The starting point of the exhibition at Tommy Simoens, which consists of five projects, is Tiravanija’s interest in Gordon Matta-Clark’s relationship to Antwerp and the work he did in this city. “When I had the opportunity to make an exhibition here, I asked myself how I could do something in this gallery context that would make sense to me”, Tiravanija explains. “So I thought, alright let’s close up the gallery completely by bricking it up. Which installs a situation where one has to penetrate in the gallery’s architecture, in order to reclaim its function. It’s a kind of anti-architecture for galleries.”
Matta-Clark cut through entire buildings, started to sculpt them, revealing the building’s social structures by opening them up and cutting holes all the way through, and bringing the private spaces of the buildings into the public space. By closing up the gallery, Tiravanija took the opportunity to do the same in reverse. Physically closing down a gallery quite brutally reveals the range of a gallery’s role in society. Neighbours start wondering, visitors and collectors get anxious, the gallery staff, the artists and the many people involved in making a gallery work all of a sudden lose their main working place. Showing and selling art stops, communication and meeting people is no longer possible. By making the gallery inaccessible, Tiravanija effectively shut a small community down, and literally banned everyone involved to the streets.
At the same time, Tiravanija brought the streets into the gallery. Local Antwerp graffiti artists were invited to come and use all of the gallery’s space, before the gallery was completely shut. The artist provided a list of all the specific titles, or ‘slogans’ he has been using in his work throughout the years, in performances, t-shirts, wall pieces and paintings. Tiravanija describes them as road signs: “It’s as if you’re driving around, and suddenly you see a text, which provokes something inside your head – like a small anarchy. I think that place of being able to say something is important, particularly at this moment when everything is very controlled, closed down and living in fear of expression”, adds the artist.
A large pig roast accompanied the opening of the exhibition and turned the art gallery into a social/meeting space, where people can come, cook and eat together.

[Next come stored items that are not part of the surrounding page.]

Lemma known_enqueue jid now data :
  (∀ k, created (OpEnqueue jid now data) = Some k → K k) →
  preserves (known K) (enqueue jid now data).
Proof.
  intros HK. unfold enqueue. destruct data as [[| |[|url urls]] name]; simpl;
    try apply preserves_ret.
  assert (K jid) as Hjid by (by apply HK).
  apply preserves_bind; [|intros job].
  - unfold create_job.
    apply preserves_bind; [|intros _].
    { apply preserves_modify. intros w [Hj Hd]. split; [|done]. simpl.
      intros k j'. destruct (decide (jid = k)) as [<-|Hne].
      - rewrite lookup_insert_eq. by intros [= <-].
      - rewrite lookup_insert_ne by done. apply Hj. }
    apply preserves_bind; [apply known_emit | intros _].
    apply preserves_bind; [by apply known_save_job | intros _; apply preserves_ret].
  - apply preserves_bind; [by apply known_frame | intros _; apply preserves_ret].
Qed.

Lemma known_status job_id : preserves (known K) (status job_id).
Proof.
  apply preserves_bind; [apply preserves_gets | intros js].
  destruct (js !! job_id); [apply preserves_ret|].
  intros w Hw. unfold exec. unfold_m.
  destruct (JOBS_DIR w !! json_name job_id) as [c|] eqn:Hc; [|done].
  destruct c as [|j n|j]; simpl; [done | done |].
  destruct Hw as [Hj Hd]. split; [|done]. simpl.
  destruct (Hd _ _ Hc) as (k & Hk%json_name_inj & HK & Hid). subst k.
  intros k j'. destruct (decide (job_id = k)) as [<-|Hne].
  - rewrite lookup_insert_eq. intros [= <-]. split; [done | by apply Hid].
  - rewrite lookup_insert_ne by done. apply Hj.
Qed.

Lemma known_load (l : list (string * file Job)) :
  (∀ f c, (f, c) ∈ l →
          ∃ k, f = json_name k ∧ K k ∧ ∀ j, c = Complete j → j_id j = k) →
  ∀ k j, foldr load_file ∅ l !! k = Some j → K k ∧ j_id j = k.
Proof.
  induction l as [|[f c] l IH]; intros Hl k j; simpl.
  { by rewrite lookup_empty. }
  assert (∀ k j, foldr load_file ∅ l !! k = Some j → K k ∧ j_id j = k) as IH'.
  { apply IH. intros f' c' Hin. apply Hl. by right. }
  unfold load_file at 1. simpl.
  destruct (endswith f ".json"); [|apply IH'].
  destruct c as [|j' n|j']; simpl; [apply IH' | apply IH' |].
  destruct (Hl f (Complete j')) as (k' & _ & HK & Hid); [by left|].
  specialize (Hid j' eq_refl). subst k'.
  destruct (decide (j_id j' = k)) as [<-|Hne].
  - rewrite lookup_insert_eq. by intros [= <-].
  - rewrite lookup_insert_ne by done. apply IH'.
Qed.

Lemma known_step w o :
  (∀ k, created o = Some k → K k) → known K w → known K (step w o).
Proof.
  intros HK Hw. destruct o as [jid now data|job_id| | |env i|]; simpl.
  - by apply known_enqueue.
  - by apply known_status.
  - done.
  - done.
  - destruct (threads w !! i) as [job_id|]; [|done].
    by apply known_download_and_process.
  - destruct Hw as [Hj Hd]. unfold exec, _load_existing_jobs. simpl.
    split; [|done]. simpl. apply known_load.
    intros f c Hin%elem_of_map_to_list. by apply Hd.
Qed.

Lemma known_run ops : ∀ w,
  (∀ o k, o ∈ ops → created o = Some k → K k) →
  known K w → known K (run ops w).
Proof.
  induction ops as [|o ops IH]; intros w HK Hw; [done|]. simpl.
  apply IH.
  - intros o' k Hin. apply HK. by right.
  - apply known_step; [|done]. intros k. apply HK. by left.
Qed.

Lemma known_boot flts : known K (boot flts).
Proof.
  unfold boot, exec, _load_existing_jobs. simpl. rewrite map_to_list_empty.
  split; simpl; intros ?? H; by rewrite lookup_empty in H.
Qed.

End known.



(** X1: the executor of the server removes the batch folder on every way out
    of the [try]: whatever the collaborators do, once the record is
    stored with state [running] the run ends with the folder gone. *)
Lemma download_and_process_removes_folder env job_id w :
  is_Some (jobs w !! job_id) →
  next_fault (faults w) = None →
  folders (exec (download_and_process env job_id) w) !! job_id = None.
Proof.
  intros [j Hj] Hflt.
  apply (wp_exec _ (λ w', folders w' !! job_id = None)).
  assert (∀ w', wp (cleanup job_id)
            (λ _ w'', folders w'' !! job_id = None)
            (λ _ w'', folders w'' !! job_id = None) w') as Hcleanup.
  { intros w'. apply wp_try_except, wp_bind, wp_modify, wp_modify. simpl.
    apply lookup_delete_eq. }
  assert (∀ w', wp (mkdir job_id;;
                    try_finally
                      (try_except (pipeline env job_id) (on_error job_id))
                      (cleanup job_id))
            (λ _ w'', folders w'' !! job_id = None)
            (λ _ w'', folders w'' !! job_id = None) w') as Hrest.
  { intros w'. apply wp_bind, wp_bind, wp_modify, wp_modify, wp_try_finally.
    eapply wp_mono; [apply wp_any | intros; apply Hcleanup..]. }
  destruct w as [js dir fo zi th flts lg]. simpl in *.
  unfold download_and_process. apply wp_bind, wp_gets. simpl. rewrite Hj.
  apply wp_bind, wp_modify. simpl. apply wp_bind, wp_bind.
  unfold wp at 1, the_job. simpl. rewrite lookup_alter_eq, Hj. simpl.
  unfold update_job. apply wp_bind, wp_modify, wp_bind, wp_modify.
  unfold wp at 1, _save_job. simpl. rewrite Hflt. simpl.
  apply wp_bind, wp_gets, wp_bind, wp_when. destruct (bool_decide _).
  - apply wp_bind, wp_modify, wp_modify, Hrest.
  - apply Hrest.
Qed.

(** ** Every job of the system *)

(** The executor on [job_id] leaves the other records of [jobs] and the
    list of threads alone. *)
Lemma download_and_process_frame env job_id w j :
  jobs w !! job_id = Some j → j_id j = job_id →
  let w' := exec (download_and_process env job_id) w in
  threads w' = threads w ∧ ∀ k, k ≠ job_id → jobs w' !! k = jobs w !! k.
Proof.
  intros Hj Hid w'.
  set (I := λ w1 : World,
    (threads w1 = threads w ∧ ∀ k, k ≠ job_id → jobs w1 !! k = jobs w !! k) ∧
    ∀ j1, jobs w1 !! job_id = Some j1 → j_id j1 = job_id).
  assert (I w') as [Hw' _]; [|done].
  apply (stable_download_and_process I job_id);
    [by intros w1 lg H | by intros w1 fo H | by intros w1 zi H | | |].
  - intros f Hf. apply preserves_modify. intros w1 [[Hth Hjobs] Hwf].
    split; [split; [done|]|]; simpl.
    + intros k Hk. rewrite lookup_alter_ne by done. by apply Hjobs.
    + intros j1. rewrite lookup_alter_eq.
      destruct (jobs w1 !! job_id) as [j2|] eqn:Hj2; [|done].
      simpl. intros [= <-]. rewrite Hf. by apply Hwf.
  - intros w1 Hw1. pose proof Hw1 as [[Hth Hjobs] Hwf].
    unfold exec, the_job. unfold_m.
    destruct (jobs w1 !! job_id) as [j1|] eqn:Hj1; [|exact Hw1].
    pose proof (Hwf _ eq_refl) as Hid1.
    unfold update_job, emit, _save_job. unfold_m. simpl.
    destruct (write_json _ _ _ _) as [r dir']. destruct r; simpl;
      (split; [split; [done|]|]; simpl;
       [intros k Hk; rewrite Hid1, lookup_insert_ne by done; by apply Hjobs
       |intros j2; rewrite Hid1, lookup_insert_eq; by intros [= <-]]).
  - split; [done|]. intros j1. rewrite Hj. by intros [= <-].
Qed.

Lemma puts_app lg1 lg2 : puts (lg1 ++ lg2) = puts lg1 ++ puts lg2.
Proof. apply omap_app. Qed.

Lemma puts_of_app k lg1 lg2 :
  puts_of k (lg1 ++ lg2) = puts_of k lg1 ++ puts_of k lg2.
Proof. unfold puts_of. by rewrite puts_app, filter_app. Qed.

Lemma puts_of_same k lg :
  Forall (λ j, j_id j = k) (puts lg) → puts_of k lg = puts lg.
Proof.
  unfold puts_of. generalize (puts lg). intros l.
  induction 1 as [|j l Hj _ IH]; [done|].
  rewrite filter_cons_True by done. by f_equal.
Qed.

Lemma puts_of_other k k' lg :
  k' ≠ k → Forall (λ j, j_id j = k) (puts lg) → puts_of k' lg = [].
Proof.
  intros Hne. unfold puts_of. generalize (puts lg). intros l.
  induction 1 as [|j l Hj _ IH]; [done|].
  rewrite filter_cons_False by congruence. done.
Qed.

Lemma known_mono (K K' : string → Prop) w :
  (∀ k, K k → K' k) → known K w → known K' w.
Proof.
  intros HK [Hj Hd]. split.
  - intros k j Hk. destruct (Hj k j Hk). auto.
  - intros f c Hf. destruct (Hd f c Hf) as (k & ? & ? & ?). eauto.
Qed.

Lemma thread_run env k w jq :
  jobs w !! k = Some jq → j_id jq = k → j_state jq = Queued →
  current (j_progress jq) = 0 →
  ∃ real,
    log (exec (download_and_process env k) w) = log w ++ real ∧
    Forall (λ j, j_id j = k) (puts real) ∧
    good (jq :: puts real).
Proof.
  intros Hjq Hid Hst Hcur.
  assert (at_ (log w) [Put jq] k jq [Put jq] w) as Hat.
  { split; [done|]. exists []. by rewrite !app_nil_r. }
  assert (run_inv jq jq [Put jq]) as Hinv by (apply run_inv_first; put_ok).
  pose proof (download_and_process_inv (log w) [Put jq] k jq env jq [Put jq] w
    Hat Hinv) as Hwp.
  apply wp_exec in Hwp; [|rewrite ?Hst, ?Hcur; simpl; lia..].
  destruct Hwp as (j & evs & (_ & real & -> & Hlog) & Hj').
  exists real. split; [done|].
  destruct Hj' as (_ & Hsorted & Hbnd & _ & _ & Hids & _). simpl in *.
  split.
  - apply Forall_cons in Hids as [_ Hids]. by rewrite <-Hid.
  - split_and!; [by intros j' [= <-] | done | done].
Qed.

Lemma enqueue_world jid now url urls name w :
  let w1 := exec (enqueue jid now (mkRequest (UrlList (url :: urls)) name)) w in
  jobs w1 = <[jid := new_job jid now (url :: urls) name]> (jobs w) ∧
  log w1 = log w ++ [Put (new_job jid now (url :: urls) name)] ∧
  (threads w1 = threads w ∨ threads w1 = threads w ++ [jid]).
Proof.
  destruct w as [js dir fo zi th flts lg]. simpl.
  unfold exec, enqueue, create_job, emit, _save_job. unfold_m. simpl.
  destruct (write_json _ _ _ _) as [[[]|e] dir']; simpl; auto.
Qed.

Lemma status_world job_id w :
  let w1 := exec (status job_id) w in
  log w1 = log w ∧ threads w1 = threads w ∧
  ∀ k, is_Some (jobs w !! k) → jobs w1 !! k = jobs w !! k.
Proof.
  unfold exec, status. unfold_m.
  destruct (jobs w !! job_id) as [j|] eqn:Hjob; [done|].
  destruct (JOBS_DIR w !! json_name job_id) as [[|j n|j]|]; simpl; try done.
  split_and!; [done..|]. intros k [j' Hk].
  rewrite lookup_insert_ne; [done|]. intros ->. congruence.
Qed.

Lemma pending_frame w w' k :
  jobs w' !! k = jobs w !! k → puts_of k (log w') = puts_of k (log w) →
  pending w k → pending w' k.
Proof. intros Hj Hp (jq & ? & ? & ?). exists jq. by rewrite Hj, Hp. Qed.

In November 2018, Rirkrit Tiravanija was the first resident at Museum Dhondt Dhaenens’ The Wunderkammer Residence by Hans Op de Beeck. Recent projects and solo exhibitions include: do we dream under the same sky?, Chaos Omotesando, Tokyo, (2018); The NG Teng Fong Roof Garden Commision: Rirkrit Tiravanija, National Gallery Singapore, Singapore, (2018); untitled 2017 (fear eats the soul) (white flag), April 4th – April 25th, 2018, Creative Time, NY in collaboration with more than 20 American cultural institutions; and All the worlds futures, La 56 Biennale di Venezia, Arsenale Artiglierie, Venice (2015). More solo exhibitions include Reiña Sofia, Madrid (1994), Museum of Modern Art, New York (1997), Philadelphia Museum of Art (1998), Los Angeles County Museum of Art (1999), and Musée d’art moderne de la Ville de Paris (2005). Tiravanija’s work has also been included in major exhibitions such as Venice Biennale (1993 and 1999), Whitney Biennial (1995 and 2005), Liverpool Biennial (2002 and 2004), São Paulo Biennial (2006), and theanyspacewhatever at the Solomon R. Guggenheim Museum in New York (2008). For the Venice Biennale in 2003, the artist co-curated Utopia Station, an exhibition that later showed in Haus der Kunst in Munich. Tiravanija’s work has been recognized with numerous awards and grants including a Gordon Matta Clark Foundation Award, National Endowment for the Arts Visual Artist Fellowship (1994), and the Hugo Boss Prize from the Solomon R. Guggenheim Museum in New York (2004). He lives and works in New York, Berlin, and Chiang Mai.